Sun has positioned the Sparc T series of chips as leaders in performance per watt, saying it offers better bang for the buck than RISC or Itanium alternatives running Unix. For customers with Sparc-Solaris workloads, the Niagara servers offer compatibility with prior Sun UltraSparc and Fujitsu Sparc64 chips, which means customers do not have to recompile their code for the x64 variant of Solaris 10 to get a competitive entry or midrange Sparc box.
Both Sun and Fujitsu have been reselling Sparc T-based machines for the past two years, just as they both sell bigger Sparc Enterprise machines based on the quad-core Sparc64 VII processors made by Fujitsu. The T2 and T2+ chips have eight cores and eight threads per core, making it the most highly cored and threaded chip in commercial data centers today.

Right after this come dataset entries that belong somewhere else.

Definition second3 (b0 b1 : Z) : bool :=
  if b0 =? 0xE0 then in_range 0xA0 0xBF b1
  else if b0 =? 0xED then in_range 0x80 0x9F b1 else is_cont b1.
Definition second4 (b0 b1 : Z) : bool :=
  if b0 =? 0xF0 then in_range 0x90 0xBF b1
  else if b0 =? 0xF4 then in_range 0x80 0x8F b1 else is_cont b1.

Definition first_item (b0 : Z) (l : list Z) : utf8_item :=
  if in_range 0 0x7F b0 then UChar 1
  else if in_range 0xC2 0xDF b0 then
    match l with [] => UIncomplete | b1 :: _ => if is_cont b1 then UChar 2 else UInvalid 1 end
  else if in_range 0xE0 0xEF b0 then
    match l with
    | [] => UIncomplete
    | b1 :: l => if negb (second3 b0 b1) then UInvalid 1 else
      match l with [] => UIncomplete | b2 :: _ => if is_cont b2 then UChar 3 else UInvalid 2 end
    end
  else if in_range 0xF0 0xF4 b0 then
    match l with
    | [] => UIncomplete
    | b1 :: l => if negb (second4 b0 b1) then UInvalid 1 else
      match l with
      | [] => UIncomplete
      | b2 :: l => if negb (is_cont b2) then UInvalid 2 else
        match l with [] => UIncomplete | b3 :: _ => if is_cont b3 then UChar 4 else UInvalid 3 end
      end
    end
  else UInvalid 1.

(** [None] when valid; otherwise [valid_up_to()] and [error_len()].  Every step
    consumes a byte, so the length of the input is enough fuel. *)
Fixpoint validate (fuel : nat) (l : list Z) : option (nat * option nat) :=
  match fuel, l with
  | S fuel, b :: l' =>
    match first_item b l' with
    | UChar n => (fun x => (n + x.1, x.2)%nat) <$> validate fuel (drop n l)
    | UInvalid n => Some (0, Some n)%nat
    | UIncomplete => Some (0%nat, None)
    end
  | _, _ => None
  end.
Definition from_utf8 (l : list Z) : option (nat * option nat) := validate (length l) l.

(** ** The kernel log *)
Definition KLOG_CAPACITY : Z := 65536.

Record KLogRing := mkRing { kl_buf : list Z; kl_head : Z; kl_len : Z }.
Definition klog_empty : KLogRing := mkRing (replicate (Z.to_nat KLOG_CAPACITY) 0) 0 0.

(** One byte, as [write_bytes] and [KLogWriter::write_str] store it. *)
Definition push_byte (ring : KLogRing) (b : Z) : KLogRing :=
  if kl_len ring <? KLOG_CAPACITY then
    let idx := (kl_head ring + kl_len ring) mod KLOG_CAPACITY in
    mkRing (<[Z.to_nat idx := b]> (kl_buf ring)) (kl_head ring) (kl_len ring + 1)
  else
    mkRing (<[Z.to_nat (kl_head ring) := b]> (kl_buf ring)) ((kl_head ring + 1) mod KLOG_CAPACITY) (kl_len ring).

Definition push_bytes (ring : KLogRing) (bytes : list Z) : KLogRing := foldl push_byte ring bytes.

(** The ring with its re-entrancy guard [IN_KLOG]. *)
Record KLog := mkKLog { kl_ring : KLogRing; in_klog : bool }.
Definition klog_init : KLog := mkKLog klog_empty false.

Definition binary_text : list Z := [40; 98; 105; 110; 97; 114; 121; 41].

(** The text a call passes to [serial_log], and the log after it. *)
Definition write_bytes (k : KLog) (bytes : list Z) : list Z * KLog :=
  if in_klog k then (match from_utf8 bytes with None => bytes | Some _ => binary_text end, k)
  else ([], mkKLog (push_bytes (kl_ring k) bytes) false).

(** What formatting the arguments does in turn: write text, or log a message itself. *)
Inductive piece := Text (s : list Z) | Nested (s : list Z).

Definition write_piece (x : list Z * KLog) (p : piece) : list Z * KLog :=
  let '(out, k) := x in
  match p with
  | Text s => (out, mkKLog (push_bytes (kl_ring k) s) (in_klog k))
  | Nested s => let '(out', k') := write_bytes k s in (out ++ out', k')
  end.

Definition piece_text (p : piece) : list Z := match p with Text s => s | Nested s => s end.

(** A re-entrant call passes its arguments on to [serial_log]. *)
Definition write_fmt (k : KLog) (args : list piece) : list Z * KLog :=
  if in_klog k then (mjoin (piece_text <$> args), k)
  else let '(out, k') := foldl write_piece ([], mkKLog (kl_ring k) true) args in
       (out, mkKLog (kl_ring k') false).

Definition snapshot (ring : KLogRing) : list Z :=
  if 0 <? kl_len ring then
    let end_ := kl_head ring + kl_len ring in
    if end_ <=? KLOG_CAPACITY then zslice (kl_buf ring) (kl_head ring) (end_ - kl_head ring)
    else zslice (kl_buf ring) (kl_head ring) (KLOG_CAPACITY - kl_head ring)
         ++ zslice (kl_buf ring) 0 (end_ mod KLOG_CAPACITY)
  else [].

(** U+FFFD. *)
Definition replacement : list Z := [0xEF; 0xBF; 0xBD].

(** The segments passed to [emit]. *)
Fixpoint emit_loop (fuel : nat) (chunk : list Z) : list (list Z) :=
  match fuel, chunk with
  | S fuel, _ :: _ =>
    match from_utf8 chunk with
    | None => [chunk]
    | Some (valid_len, error_len) =>
      (if (0 <? valid_len)%nat then [take valid_len chunk] else []) ++ replacement ::
      match error_len with
      | Some len => emit_loop fuel (drop (valid_len + len) chunk)
      | None => []
      end
    end
  | _, _ => []
  end.
Definition emit_utf8_lossy (bytes : list Z) : list (list Z) := emit_loop (length bytes) bytes.

Definition write_to (ring : KLogRing) : list (list Z) :=
  if kl_len ring =? 0 then [] else emit_utf8_lossy (snapshot ring).

(** ** The trace buffer *)
Definition TRACE_CAPACITY : Z := 1024.

Record TraceEvent := mkTrace { te_seq : Z; te_tick : Z; te_category : list Z; te_message : list Z }.

(** Copies the first bytes of a string into a zeroed array of [n] bytes. *)
Definition padded (n : nat) (s : list Z) : list Z := take n s ++ replicate (n - length s) 0.
Definition trace_new (seq tick : Z) (cat msg : list Z) : TraceEvent :=
  mkTrace seq tick (padded 8 cat) (padded 32 msg).
Definition EMPTY_EVENT : TraceEvent := mkTrace 0 0 (replicate 8 0) (replicate 32 0).

Record TraceBuffer := mkTraceBuffer {
  tb_events : list TraceEvent;
  next_index : Z;
  tb_len : Z;
  next_sequence : Z
}.
Definition trace_buffer_new : TraceBuffer :=
  mkTraceBuffer (replicate (Z.to_nat TRACE_CAPACITY) EMPTY_EVENT) 0 0 0.

Definition trace_record (b : TraceBuffer) (tick : Z) (category message : list Z) : TraceBuffer :=
  let sequence := next_sequence b in
  mkTraceBuffer (<[Z.to_nat (next_index b) := trace_new sequence tick category message]> (tb_events b))
    ((next_index b + 1) mod TRACE_CAPACITY)
    (Z.min (u64_saturating_add (tb_len b) 1) TRACE_CAPACITY)
    (u64_wrapping_add (next_sequence b) 1).

Definition trace_snapshot (b : TraceBuffer) : list TraceEvent :=
  if tb_len b <? TRACE_CAPACITY then zslice (tb_events b) 0 (tb_len b)
  else zslice (tb_events b) (next_index b) (zlen (tb_events b) - next_index b)
       ++ zslice (tb_events b) 0 (next_index b).

Definition trace_clear (b : TraceBuffer) : TraceBuffer :=
  mkTraceBuffer (tb_events b) 0 0 (next_sequence b).

(** ** The kernel log refines an unbounded log *)
#[global] Opaque KLOG_CAPACITY TRACE_CAPACITY.

Lemma klog_capacity_pos : 0 < KLOG_CAPACITY.
Proof. by vm_compute. Qed.

(** The ring holds the end of the unbounded log [log]. *)
Definition klog_rel (log : list Z) (r : KLogRing) : Prop :=
  zlen (kl_buf r) = KLOG_CAPACITY /\ 0 <= kl_head r < KLOG_CAPACITY /\ 0 <= kl_len r <= KLOG_CAPACITY
  /\ circular 0 (kl_buf r) KLOG_CAPACITY (kl_head r) (kl_len r) = lastn KLOG_CAPACITY log.

Lemma klog_rel_empty : klog_rel [] klog_empty.
Proof.
  pose proof klog_capacity_pos. unfold klog_rel, klog_empty. cbn [kl_buf kl_head kl_len].
  rewrite zlen_replicate. split; [lia|]. split; [lia|]. split; [lia|]. done.
Qed.

Lemma klog_rel_push log r b : klog_rel log r -> klog_rel (log ++ [b]) (push_byte r b).
Proof.
  pose proof klog_capacity_pos as Hc. intros (Hl & Hh & Hn & Hcirc). unfold push_byte, klog_rel.
  pose proof (Z.mod_pos_bound (kl_head r + 1) _ Hc).
  rewrite <- lastn_app, <- Hcirc by lia.
  destruct (Z.ltb_spec (kl_len r) KLOG_CAPACITY); cbn [kl_buf kl_head kl_len]; rewrite zlen_insert.
  - rewrite circular_push by lia. split; [done|]. split; [done|]. split; [lia|].
    symmetry. apply lastn_all. rewrite zlen_app, zlen_circular by lia. unfold zlen. cbn. lia.
  - assert (kl_len r = KLOG_CAPACITY) as -> by lia.
    rewrite circular_overwrite by lia. split_and!; try done; lia.
Qed.

Lemma klog_rel_pushes bs : forall log r, klog_rel log r -> klog_rel (log ++ bs) (push_bytes r bs).
Proof.
  induction bs as [|b bs IH]; intros log r Hr; [by rewrite app_nil_r|].
  cbn. rewrite cons_middle, app_assoc. by apply IH, klog_rel_push.
Qed.

Lemma snapshot_spec log r : klog_rel log r -> snapshot r = lastn KLOG_CAPACITY log.
Proof.
  pose proof klog_capacity_pos. intros (Hl & Hh & Hn & <-). unfold snapshot.
  destruct (Z.ltb_spec 0 (kl_len r)) as [Hp|Hp].
  - rewrite circular_slices by lia. replace (kl_head r + kl_len r - kl_head r) with (kl_len r) by lia. done.
  - by replace (kl_len r) with 0 by lia.
Qed.
(** The view: with a scroll offset of [k] the visible cells are the screenful of the
    document that starts [k] rows above the screen, always of exactly the size of the
    grid; nothing is repeated or left out at the seam between scrollback and screen. *)
Theorem visible_cells_window (c r : Z) t : term_inv c r t ->
  visible_cells t
  = mjoin (take (Z.to_nat (rows t)) (drop (Z.to_nat (zlen (scrollback t) - scroll_offset t)) (document t)))
  /\ zlen (visible_cells t) = rows t * cols t.
Proof.
  intros [_ _ Hc Hr Hl _ _ Hw Hsb Ho]. set (n := Z.to_nat (rows t)).
  set (sb := scrollback t) in *. set (k := scroll_offset t) in *.
  assert (Hall : mjoin (rows_of (cols t) n (cells t)) = cells t) by (apply join_all_rows; unfold n; lia).
  assert (Hdoc : drop (Z.to_nat (zlen sb - k)) (document t)
    = drop (Z.to_nat (zlen sb - k)) sb ++ rows_of (cols t) n (cells t)).
  { unfold document. apply drop_app_le. unfold zlen in *. lia. }
  rewrite Hdoc. unfold visible_cells. fold sb k.
  destruct (Z.eqb_spec k 0) as [Hk|Hk].
  { cbn [orb]. rewrite drop_ge by (unfold zlen in *; lia). cbn [app].
    rewrite take_ge by (by rewrite length_rows_of). by rewrite Hall. }
  destruct (Z.eqb_spec (zlen sb) 0) as [Hs|Hs]; [lia|]. cbn [orb]. cbv zeta.
  unfold u64_saturating_sub. rewrite Z.max_l by lia. rewrite (Z.max_l (rows t - _)) by lia.
  set (m := Z.min k (rows t)).
  assert (Htake : take n (drop (Z.to_nat (zlen sb - k)) sb) = zslice sb (zlen sb - k) m).
  { unfold zslice, m, n. destruct (Z.min_spec k (rows t)) as [[? ->]|[? ->]]; [|done].
    rewrite !take_ge; [done|..]; rewrite length_drop; unfold zlen in *; lia. }
  assert (Hwin : Forall (fun row => zlen row = cols t) (zslice sb (zlen sb - k) m)).
  { unfold zslice. by apply Forall_take, Forall_drop. }
  rewrite take_app, length_drop, Htake, join_app.
  replace (n - (length sb - Z.to_nat (zlen sb - k)))%nat with (Z.to_nat (rows t - m)) by (unfold n, m, zlen in *; lia).
  rewrite join_rows by (unfold n, m; nia). rewrite Z2Nat.id by (unfold m; lia).
  rewrite (proj2 (Z.leb_le _ _)) by (rewrite Hl; unfold m; nia).
  assert (Hz : zlen (mjoin (zslice sb (zlen sb - k) m) ++ zslice (cells t) 0 ((rows t - m) * cols t)) = rows t * cols t).
  { rewrite zlen_app, (zlen_join (cols t)), !zlen_zslice by (unfold m; nia || done). lia. }
  rewrite Hz, Z.sub_diag, app_nil_r. done.
Qed.

Lemma lastn_app_keep {A} n m (l k : list A) : 0 <= n -> zlen k = m -> lastn n l ++ k = lastn (n + m) (l ++ k).
Proof.
  unfold lastn, zlen. intros Hn Hk. rewrite length_app, drop_app_le by lia. do 2 f_equal. lia.
Qed.

Lemma push_scrollback_lastn sb row : zlen sb <= 10000 -> push_scrollback sb row = lastn 10000 (sb ++ [row]).
Proof.
  intros Hl. unfold push_scrollback, lastn. rewrite length_app. unfold zlen in *. cbn [length].
  rewrite length_app. cbn [length]. destruct (Z.ltb_spec 10000 (Z.of_nat (length sb + 1))).
  - by replace (length sb + 1 - Z.to_nat 10000)%nat with 1%nat by lia.
  - by replace (length sb + 1 - Z.to_nat 10000)%nat with 0%nat by lia.
Qed.

Lemma rows_of_app w n l k : 0 <= w -> zlen l = Z.of_nat n * w -> zlen k = w ->
  rows_of w (S n) (l ++ k) = rows_of w n l ++ [k].
Proof.
  intros Hw Hl Hk. unfold rows_of. rewrite seq_S, fmap_app. f_equal.
  - apply list_fmap_ext. intros i x Hx%lookup_seq. destruct Hx as [-> Hx]. unfold zslice, zlen in *. cbn.
    rewrite drop_app_le by nia. rewrite take_app_le; [done|]. rewrite length_drop. nia.
  - cbn. f_equal. unfold zslice, zlen in *. rewrite drop_app_ge by lia.
    replace (Z.to_nat _ - length l)%nat with 0%nat by lia. rewrite drop_0. apply take_ge. lia.
Qed.

(** Scrolling loses nothing: on a terminal of at least two rows, a line feed on the
    last row appends one blank row to the document, the top row of the screen becoming
    the newest row of the scrollback; only when the scrollback holds 10000 rows is its
    oldest row dropped.  The cursor is at the start of the last row. *)
Theorem newline_extends_document (c r : Z) t : term_inv c r t -> 2 <= rows t -> cursor_row t = rows t - 1 ->
  exists t', newline t = Ok t' /\ term_inv c r t'
  /\ document t' = lastn (10000 + rows t) (document t ++ [replicate (Z.to_nat (cols t)) (blank t)])
  /\ cursor_row t' = rows t - 1 /\ cursor_col t' = 0.
Proof.
  intros Ht H2 Hrow. destruct (newline_ok t Ht) as (t' & E & Ht'). exists t'. split; [done|]. split; [done|].
  unfold newline in E. pose proof Ht as [_ _ Hc Hr Hl _ _ Hw Hsb _].
  rewrite (proj2 (Z.ltb_ge _ _)), (proj2 (Z.ltb_ge _ _)) in E by lia. injection E as <-.
  set (u := move_to t 0 (cursor_row t)) in *.
  assert (Hu : term_inv c r u) by (apply move_to_inv; [done|lia..]).
  destruct (scroll_frame u) as (E1 & E2 & E3 & E4 & _). split; [|rewrite E4, E3; cbn; lia].
  unfold document at 1. rewrite E1, E2, (scroll_cells u Hu) by (cbn; nia).
  assert (scrollback (scroll u) = push_scrollback (scrollback t) (zslice (cells t) 0 (cols t))) as ->.
  { unfold scroll. rewrite (proj2 (Z.leb_gt _ _)); [done|cbn; nia]. }
  rewrite push_scrollback_lastn by done. change (blank u) with (blank t). change (cells u) with (cells t).
  change (cols u) with (cols t). change (rows u) with (rows t).
  destruct (Z.to_nat (rows t)) as [|m] eqn:Em; [lia|].
  assert (Hup : zslice (cells t) (cols t) (zlen (cells t) - cols t) = drop (Z.to_nat (cols t)) (cells t)).
  { unfold zslice. apply take_ge. rewrite length_drop. unfold zlen in *. lia. }
  assert (Hlen : zlen (drop (Z.to_nat (cols t)) (cells t)) = Z.of_nat m * cols t).
  { unfold zlen in *. rewrite length_drop. nia. }
  rewrite Hup, rows_of_app by (rewrite ?zlen_replicate; lia).
  unfold document. rewrite Em, rows_of_S by lia. set (rest := rows_of _ m _). set (bl := replicate _ _).
  replace ((scrollback t ++ zslice (cells t) 0 (cols t) :: rest) ++ [bl])
    with ((scrollback t ++ [zslice (cells t) 0 (cols t)]) ++ (rest ++ [bl])) by (by rewrite <- !app_assoc).
  apply lastn_app_keep; [done|]. unfold rest. rewrite zlen_app. unfold zlen. rewrite length_rows_of. cbn. lia.
Qed.

(** ** Witnesses *)
Definition demo_ops : list term_op :=
  [PutStr [97; 98; 99; 10; 0x1B; 91; 51; 49; 109; 100; 10; 101]; ScrollBack 1; SetCursor 9 9].

Lemma demo_ops_ok : Forall op_ok demo_ops.
Proof. repeat constructor; cbn; lia. Qed.

Definition demo_term : TerminalBuffer :=
  match term_run (term_new 4 2) demo_ops with Ok t => t | _ => term_new 4 2 end.

Lemma term_run_inv_witness : exists t, term_run (term_new 4 2) demo_ops = Ok t /\ term_inv 4 2 t.
Proof.
  apply term_run_inv; [unfold u32_max; lia|unfold u32_max; lia|exact demo_ops_ok].
Defined.

Lemma demo_term_inv : term_inv 4 2 demo_term.
Proof.
  assert (Forall op_ok (take 3 demo_ops)) as Hops by exact demo_ops_ok.
  assert (term_inv 4 2 (term_new 4 2)) as H0 by (apply term_new_inv; unfold u32_max; lia).
  unfold demo_term. destruct (term_step_ok (term_new 4 2) (PutStr [97; 98; 99; 10; 0x1B; 91; 51; 49; 109; 100; 10; 101]) H0 I)
    as (t1 & E1 & H1).
  destruct (term_step_ok t1 (ScrollBack 1) H1) as (t2 & E2 & H2); [cbn; lia|].
  destruct (term_step_ok t2 (SetCursor 9 9) H2) as (t3 & E3 & H3); [cbn; lia|].
  unfold demo_ops. cbn [term_run]. rewrite E1, E2, E3. done.
Qed.

Lemma visible_cells_window_witness :
  (ce_ch <$> visible_cells demo_term) = [97; 98; 99; 32; 100; 32; 32; 32]
  /\ zlen (visible_cells demo_term) = rows demo_term * cols demo_term.
Proof. split; [vm_compute; reflexivity|]. apply (visible_cells_window 4 2 demo_term demo_term_inv). Defined.

Lemma newline_extends_document_witness :
  exists t', newline demo_term = Ok t' /\ length (document t') = S (length (document demo_term)).
Proof.
  destruct (newline_extends_document 4 2 demo_term demo_term_inv) as (t' & E & _ & Hd & _);
    [vm_compute; discriminate|vm_compute; reflexivity|].
  exists t'. split; [exact E|]. rewrite Hd. vm_compute. reflexivity.
Defined.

What Sun has not been able to do easily is get the clock speed of the chips up, and that's because it is hitting the same thermal ceiling as other chip makers. According to Sun, a 1.4 GHz Sparc T2 chip with all eight cores being stressed by an application can hit as high as 123 watts, and even during normal loading it hits 95 watts. That's about what a quad-core 'Nehalem EP' Xeon does.
The move from eight-core, four-thread Sparc T1 chips to the eight-core, eight thread T2 chips did not much change in clock speed, although the T2 did has twice as many threads and could be used in two-way machines, which gave systems about twice the oomph on workloads. Specifically, the Sparc T1 topped out at 1.2 GHz and had a 1 GHz variant. The T2 chips had a top speed of 1.4 GHz, with a 1.2 GHz variant for customers who wanted lower thermals and a 900 MHz experimental chip for even lower thermals (such as in blade servers).
Starting today, Sun and its fab partner, Texas Instruments, can deliver Sparc T2 and T2+ chips running at 1.6 GHz. Representatives from Sun were not available as we went to press with this story, so it is unclear if Sun has talked TI into doing some sort of process shrink to get the extra 14.3 per cent increase in clock speed. Considering the financial shape of Sun, it is far more likely that TI is just doing deep sorts on the Sparc T bins to find chips that can run at the higher clock speed. Hopefully, they can do so at a slightly lower voltage than the standard Sparc T2 and T2+ chips and therefore stay within the power budget.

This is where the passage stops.